Jonathan sent son cœur s’accélérer dans sa poitrine. Que va-t-on lui apprendre ? Le professeur poursuit :
— Ta maman, qui t’a donné la vie, a décidé à présent de te faire cadeau d’un rein. Elle a subi tous les examens nécessaires pour permettre cette transplantation. Tu peux être fier d’elle. Ces dernières semaines ont été éprouvantes, car l’absence de greffon l’angoissait terriblement.
Sabrina saisit alors tendrement la main de Jonathan. Il comprend enfin pourquoi sa mère était toujours irritée. Dommage qu’elle ait exprimé son inquiétude par des excès de colère. Malgré le soulagement qui s’empare de lui, Jonathan se demande comment rétablir la vérité sans perdre son crédit auprès de Cédric qui a vraiment gobé son histoire. Il a su le convaincre puisque lui-même y croyait dur comme fer. Et le document en chinois ? Jonathan ne tardera pas à découvrir qu’il s’agissait simplement d’un titre au porteur émis à Hong Kong, détenu par son père.

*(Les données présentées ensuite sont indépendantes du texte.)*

(** * Damped harmonic oscillator: solver and Laplace analysis

    A shallow embedding of [oscillator_solver.py], [laplace_analysis.py] and
    of the stability classification of [app.py], with the properties of the
    design document stated over it.

    Numbers.  A Python float is idealised as an exact real number extended
    with the three IEEE special values: finite arithmetic is exact (no
    rounding, no overflow, no signed zero), and the special values follow the
    IEEE rules numpy applies ([log10 0 = -inf], [inf - inf = nan], ...).
    Arguments of the two entry points are finite numbers.

    Libraries.  The numpy and scipy functions the source calls are not part
    of the repository.  Those with a closed mathematical description
    ([linspace], [logspace], [log10], [roots] up to degree two,
    [TransferFunction], the magnitude of [bode]) are modelled from their
    documented behaviour; the adaptive integrator [solve_ivp] and the
    unwrapped phase of [bode] stay external calls, answered by a handler.
    Nothing is assumed of the integrator in general: a statement about what
    [solve_damped_oscillator] returns is made of the answer the integrator
    gave to the one problem at hand. *)

From Stdlib Require Import Reals Lra Lia ZArith List Bool Permutation.
Import ListNotations.

Set Implicit Arguments.

(** ** Python floats, idealised *)

Module Float.

Open Scope R_scope.

Inductive float64 : Type :=
| Fin (r : R)
| PInf
| NInf
| NaN.

Definition is_finite (x : float64) : Prop :=
  match x with Fin _ => True | _ => False end.

Definition Rltb (x y : R) : bool := if Rlt_dec x y then true else false.
Definition Reqb (x y : R) : bool := if Req_dec_T x y then true else false.

Definition fneg (x : float64) : float64 :=
  match x with
  | Fin a => Fin (- a)
  | PInf => NInf
  | NInf => PInf
  | NaN => NaN
  end.

Definition fadd (x y : float64) : float64 :=
  match x, y with
  | NaN, _ | _, NaN => NaN
  | Fin a, Fin b => Fin (a + b)
  | PInf, NInf | NInf, PInf => NaN
  | PInf, _ | _, PInf => PInf
  | NInf, _ | _, NInf => NInf
  end.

une histoire qui nous tient en haleine, et dont la chute est fort heureusement porteuse d’espoir. J’ai adoré. Les tournures de phrases, le vocabulaire, le rythme tout est judicieusement choisi. 🙂
Marie Josée
Merci Marie Josée ! Malgré tout, ma nouvelle n’a pas plu au jury. Histoire trop banale, m’a-t-on dit.